The Festival of Arts is a seasonal art festival in Laguna Beach, California, United States. The festival, which occurs annually in the summer, is home to a collection of booths operated by local painters, sculptors, photographers, and other artists. The festival grounds are also home to the Irvine Bowl, where the Pageant of the Masters is performed. On most evenings, the festival will offer live music, typically before a showing of the Pageant of the Masters. The festival currently holds a 40-year lease with the city of Laguna Beach and is scheduled to remain in the city through at least 2041.

==History==
The artistic foundation of Laguna Beach was marked by the arrival of San Francisco artist Norman St. Clair. His art inspired many residents of the area to start painting the landscapes of Laguna Beach and Laguna Canyon. The community's later desire for art-based gatherings later led to the formation of the Festival of Arts. The first Laguna Beach art gallery opened in 1918 to much excitement. In 1932, the artists of the community held a makeshift festival in hope of courting tourists visiting Los Angeles for the Summer Olympics, an early formation of the Festival of Arts. The festival was shaped into much of what it is today by construction worker and artist Roy Ropp in 1935. The Festival of Arts did not have a permanent home until 1941 when it was moved into its current grounds. The newly constructed grounds sat empty for years due to World War II, and were not able to be used until August 1946. Tivoli Terrace, a restaurant currently operating at the back of the venue notable for its paraboloid roof, was designed by Donald Williamson and opened in January 1957. The festival grounds were re-situated and renovated in 2017.

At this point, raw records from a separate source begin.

Lemma wildcard_ranks_all_documents_witness :
  exists ranked,
    wildcard_search 0 wildcard_index wildcard_schema [mk_sort_by "points" "ASC"] 2 true [] [] [] = Some (take 2 ranked) /\
    map kv_seq_id ranked ≡ₚ (map_to_list ({[ 1 := 5; 2 := 9; 3 := 7 ]} : gmap Z Z)).*1 /\
    (forall id, id ∈ map kv_seq_id ranked <-> is_Some (({[ 1 := 5; 2 := 9; 3 := 7 ]} : gmap Z Z) !! id)) /\
    Sorted (fun x y => spec_ranks_before 0 wildcard_index [mk_sort_by "points" "ASC"] (kv_seq_id x) (kv_seq_id y) = true) ranked.
Proof.
  apply wildcard_ranks_all_documents.
  - vm_compute. reflexivity.
  - vm_compute. reflexivity.
  - simpl. lia.
  - intros sb id [<-|[]] _.
    unfold sort_value. cbn [sort_name sort_index wildcard_index].
    rewrite lookup_singleton_eq. simpl.
    destruct (({[1 := 5; 2 := 9; 3 := 7]} : gmap Z Z) !! id) as [z|] eqn:E; simpl.
    + rewrite !lookup_insert_Some, lookup_singleton_Some in E.
      assert (z = 5 \/ z = 9 \/ z = 7) by naive_solver. lia.
    + lia.
Defined.

(** C5: sorted ASC on an int64 field, a document indexed with the value
    INT64_MIN comes before one with the value 0 in the sort specification, but its
    score [-INT64_MIN] wraps to INT64_MIN and the wildcard search returns it
    last. *)
Lemma wildcard_int64_min_ranked_last :
  wildcard_search 0 int64_min_index int64_schema [mk_sort_by "points" "ASC"] 10 true [] [] []
    = Some [mk_kv 2 [0; 0; 0]; mk_kv 1 [- 2 ^ 63; 0; 0]] /\
  spec_ranks_before 0 int64_min_index [mk_sort_by "points" "ASC"] 1 2 = true /\
  spec_ranks_before 0 int64_min_index [mk_sort_by "points" "ASC"] 2 1 = false.
Proof.
  split; [|split]; vm_compute; reflexivity.
Qed.

(* ================================================================= *)
(** * Further properties of the index code *)
(* ================================================================= *)

(** ** Facet hashes of integer values *)
Import Json Schema Ingest.
(** * jup-hedge: relay client, confirmation poller and Drift builders

    A shallow embedding of
      - the Jito client held in [src/utils/transfer.ts] (tip transaction,
        relay client, poller, [submitAndConfirmBundle]),
      - the Drift builders held in [src/hooks/useDriftShort.ts]
        ([buildDriftShortInstructions], [buildDriftShortTransaction],
        [buildDriftDepositTransaction]),
      - the hook [useDriftShort] of the same file ([buildShort],
        [buildDeposit]),
      - the token transfer builder of [src/utils/transfer.ts] with
        [toBaseUnits] of [src/utils/jupiter.ts], and the hooks
        [useTokenTransfer] and [useJupiterSwap],
    together with the properties the specification states about them and
    further properties read off the code.

    Conventions.  Asynchronous code runs on a single thread and every
    [await] is a suspension point only, so a call is modelled as a state
    transformer that may throw.  The state carries the wall clock read by
    [Date.now()], in milliseconds, and the chronological trace of the
    effects performed: a request takes the time the outside world takes to
    answer it, an awaited timer takes its delay, everything else takes none.
    Values that arrive over the network are untyped at run time, so they are
    modelled as JSON values with JavaScript's own truthiness and property
    access.  A loop that may run for ever takes a bound on its iterations.
    Console output has no influence on control flow and is left out. *)

From Stdlib Require Import ZArith NArith List String Ascii Bool Lia QArith Qround.
From Stdlib Require Import DecimalString.
From Stdlib Require PrimFloat FloatOps SpecFloat Uint63.
Import ListNotations.

Set Warnings "-register-all".
Local Open Scope string_scope.
Local Open Scope Z_scope.

(** ** JavaScript values received from the network *)

Module Js.

(** A parsed JSON document.  Numbers are restricted to integers; an object
    is an association list whose first binding of a key is the effective
    one.  [undefined] is not a JSON value: an optional [json] stands for a
    JavaScript value, [None] being [undefined]. *)
Inductive json : Type :=
| JNull
| JBool (b : bool)
| JNum (n : Z)
| JStr (s : string)
| JArr (items : list json)
| JObj (fields : list (string * json)).

Definition value := option json.

(** [ToBoolean]: [undefined], [null], [false], [0] and the empty string are
    falsy, every array and object is truthy. *)
Definition truthy (v : value) : bool :=
  match v with
  | None => false
  | Some JNull => false
  | Some (JBool b) => b
  | Some (JNum n) => negb (n =? 0)
  | Some (JStr s) => negb (String.eqb s EmptyString)
  | Some (JArr _) => true
  | Some (JObj _) => true
  end.

Fixpoint assoc (k : string) (fields : list (string * json)) : value :=
  match fields with
  | [] => None
  | (k', v) :: rest => if String.eqb k k' then Some v else assoc k rest
  end.

(** [v.k] for a non-nullish [v] and a key [k] that is not a built-in
    property of strings or arrays (all keys read by the code are of this
    kind): only objects have it. *)
Definition prop (v : json) (k : string) : value :=
  match v with
  | JObj fields => assoc k fields
  | _ => None
  end.

(** [v?.k] *)
Definition opt_prop (v : value) (k : string) : value :=
  match v with
  | None | Some JNull => None
  | Some o => prop o k
  end.

(** [v[i]] for a non-nullish [v] and a non-negative integer [i]. *)
Definition index (v : json) (i : nat) : value :=
  match v with
  | JArr items => nth_error items i
  | JStr s => match String.get i s with
              | Some c => Some (JStr (String c EmptyString))
              | None => None
              end
  | JObj fields => assoc (NilZero.string_of_uint (Nat.to_uint i)) fields
  | _ => None
  end.

(** [v.length] for a non-nullish [v]. *)
Definition length_of (v : json) : value :=
  match v with
  | JArr items => Some (JNum (Z.of_nat (List.length items)))
  | JStr s => Some (JNum (Z.of_nat (String.length s)))
  | JObj fields => assoc "length" fields
  | _ => None
  end.

(** [a === b] against a string literal. *)
Definition strict_eq_str (v : value) (lit : string) : bool :=
  match v with
  | Some (JStr s) => String.eqb s lit
  | _ => false
  end.

(** [a || b] *)
Definition or_else (a : value) (b : json) : json :=
  match a with
  | Some v => if truthy a then v else b
  | None => b
  end.

Definition decimal (n : Z) : string := NilZero.string_of_int (Z.to_int n).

On September 24, 2003, a time capsule was buried at the site in honor of the 70th anniversary of the Festival of Arts. The capsule is marked to be open on September 30, 2041.

The Festival of Arts did not operate in person for the summer 2020 season due to safety concerns regarding the COVID-19 outbreak, the first cancellation of all events at the grounds since World War II. In place of the cancelled in-person events, an online gala was held, and $300,952 of revenue was raised to be put toward management costs for 2020 as well as preparation for the summer 2021 season. Art exhibits were also featured online in coordination with the event.

==Irvine Bowl==

The Irvine Bowl is a 2,600 seat amphitheatre directly connected to the Festival of Arts grounds. The venue hosts the Pageant of the Masters, a performance art show known for its living picture depictions of famous artwork. Volunteer crews make use of makeup, lighting, and detailed sets to blend in as subjects of famous paintings and sculptures. The show has operated at the outdoor theatre annually since 1946, its first show delayed by World War II and only interrupted since by the COVID-19 pandemic. The current stage was constructed in 1953, replacing the former barnlike structure used for six years. Portions of the venue were rebuilt in the 1990s following damage from flooding and several mudslides. The Amphitheater is named in honor of James Irvine, who donated the property to use for the pageant.